### Exercise description:
Restate the records that follow. Every word must match.

╭─ Input material

(** C8. In a run whose segmenter returns no segment, the stitch, upload
    and summary step is skipped: beyond the deletions of cleanup the run
    only writes the saved upload, the ground-truth plot, the annotated
    video and highlighted frames; no combined file is written, nothing is
    uploaded, and the response has no clips and [summary_file] empty.  Once
    steps 0 to 2 have passed, the run returns that response. *)
Theorem no_segments_no_summary (filename : string) (upload : list byte)
    (cap : video frame) (w w' : world) (r : result ProcessVideoResponse) :
  decode upload = Some cap ->
  run_segments cap = [] ->
  process_video filename upload w = (r, w') ->
  let key := splitext_root filename in
  (exists removed written,
     w_trace w' = w_trace w ++ removed ++ written
     /\ Forall is_remove removed
     /\ Forall (pre_clip_event key filename) written
     /\ (EvWrite ["combined_" +:+ key +:+ EXT] ∉ written)
     /\ (forall p, EvUpload p ∉ written)
     /\ (EvGenerate ∉ written))
  /\ (forall gt w2, prepare key filename upload w = (Ok gt, w2) ->
                    r = Ok (Response filename [] "" [gt]))
  /\ (forall resp, r = Ok resp -> summary_file resp = "" /\ clips resp = []).
Proof.
  intros Hdec Hsegs Hrun key.
  assert (Hex : forall written,
            Forall (pre_clip_event key filename) written ->
            (EvWrite ["combined_" +:+ key +:+ EXT] ∉ written)
            /\ (forall p, EvUpload p ∉ written) /\ (EvGenerate ∉ written)).
  { intros written Hwr. rewrite Forall_forall in Hwr.
    split; [|split]; [|intros p|]; intros Hin; specialize (Hwr _ Hin);
      simpl in Hwr; try done.
    destruct Hwr as [Hp|[Hp|[Hp|[f Hp]]]]; done. }
  unfold process_video in Hrun. fold key in Hrun. unfold bind at 1 in Hrun.
  destruct (prepare key filename upload w) as [[gt|e] w2] eqn:Hprep;
    destruct (prepare_trace _ _ _ _ _ _ Hprep)
      as (removed & written & Ht & Hrm & Hwr & _).
  - rewrite (bind_step _ _ _ _ _ (read_file_run _ _)) in Hrun.
    rewrite (prepare_saved _ _ _ _ _ _ Hprep), Hdec in Hrun.
    destruct (analyse_no_segments key filename gt cap w2 Hsegs)
      as (w3 & later & Han & Ht3 & Hlater).
    rewrite Han in Hrun. injection Hrun as <- <-.
    split; [|split].
    + exists removed, (written ++ later).
      rewrite Ht3, Ht, <- !app_assoc.
      assert (Forall (pre_clip_event key filename) (written ++ later)) as Hall
        by (by apply Forall_app).
      destruct (Hex _ Hall) as (? & ? & ?). eauto 10.
    + by intros gt' w2' [= <- <-].
    + by intros resp [= <-].
  - injection Hrun as <- <-. split; [|split]; [|done|done].
    exists removed, written. destruct (Hex _ Hwr) as (? & ? & ?). eauto 10.
Qed.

╰─

### Your solution:
(** C8. In a run whose segmenter returns no segment, the stitch, upload
    and summary step is skipped: beyond the deletions of cleanup the run
    only writes the saved upload, the ground-truth plot, the annotated
    video and highlighted frames; no combined file is written, nothing is
    uploaded, and the response has no clips and [summary_file] empty.  Once
    steps 0 to 2 have passed, the run returns that response. *)
Theorem no_segments_no_summary (filename : string) (upload : list byte)
    (cap : video frame) (w w' : world) (r : result ProcessVideoResponse) :
  decode upload = Some cap ->
  run_segments cap = [] ->
  process_video filename upload w = (r, w') ->
  let key := splitext_root filename in
  (exists removed written,
     w_trace w' = w_trace w ++ removed ++ written
     /\ Forall is_remove removed
     /\ Forall (pre_clip_event key filename) written
     /\ (EvWrite ["combined_" +:+ key +:+ EXT] ∉ written)
     /\ (forall p, EvUpload p ∉ written)
     /\ (EvGenerate ∉ written))
  /\ (forall gt w2, prepare key filename upload w = (Ok gt, w2) ->
                    r = Ok (Response filename [] "" [gt]))
  /\ (forall resp, r = Ok resp -> summary_file resp = "" /\ clips resp = []).
Proof.
  intros Hdec Hsegs Hrun key.
  assert (Hex : forall written,
            Forall (pre_clip_event key filename) written ->
            (EvWrite ["combined_" +:+ key +:+ EXT] ∉ written)
            /\ (forall p, EvUpload p ∉ written) /\ (EvGenerate ∉ written)).
  { intros written Hwr. rewrite Forall_forall in Hwr.
    split; [|split]; [|intros p|]; intros Hin; specialize (Hwr _ Hin);
      simpl in Hwr; try done.
    destruct Hwr as [Hp|[Hp|[Hp|[f Hp]]]]; done. }
  unfold process_video in Hrun. fold key in Hrun. unfold bind at 1 in Hrun.
  destruct (prepare key filename upload w) as [[gt|e] w2] eqn:Hprep;
    destruct (prepare_trace _ _ _ _ _ _ Hprep)
      as (removed & written & Ht & Hrm & Hwr & _).
  - rewrite (bind_step _ _ _ _ _ (read_file_run _ _)) in Hrun.
    rewrite (prepare_saved _ _ _ _ _ _ Hprep), Hdec in Hrun.
    destruct (analyse_no_segments key filename gt cap w2 Hsegs)
      as (w3 & later & Han & Ht3 & Hlater).
    rewrite Han in Hrun. injection Hrun as <- <-.
    split; [|split].
    + exists removed, (written ++ later).
      rewrite Ht3, Ht, <- !app_assoc.
      assert (Forall (pre_clip_event key filename) (written ++ later)) as Hall
        by (by apply Forall_app).
      destruct (Hex _ Hall) as (? & ? & ?). eauto 10.
    + by intros gt' w2' [= <- <-].
    + by intros resp [= <-].
  - injection Hrun as <- <-. split; [|split]; [|done|done].
    exists removed, written. destruct (Hex _ Hwr) as (? & ? & ?). eauto 10.
Qed.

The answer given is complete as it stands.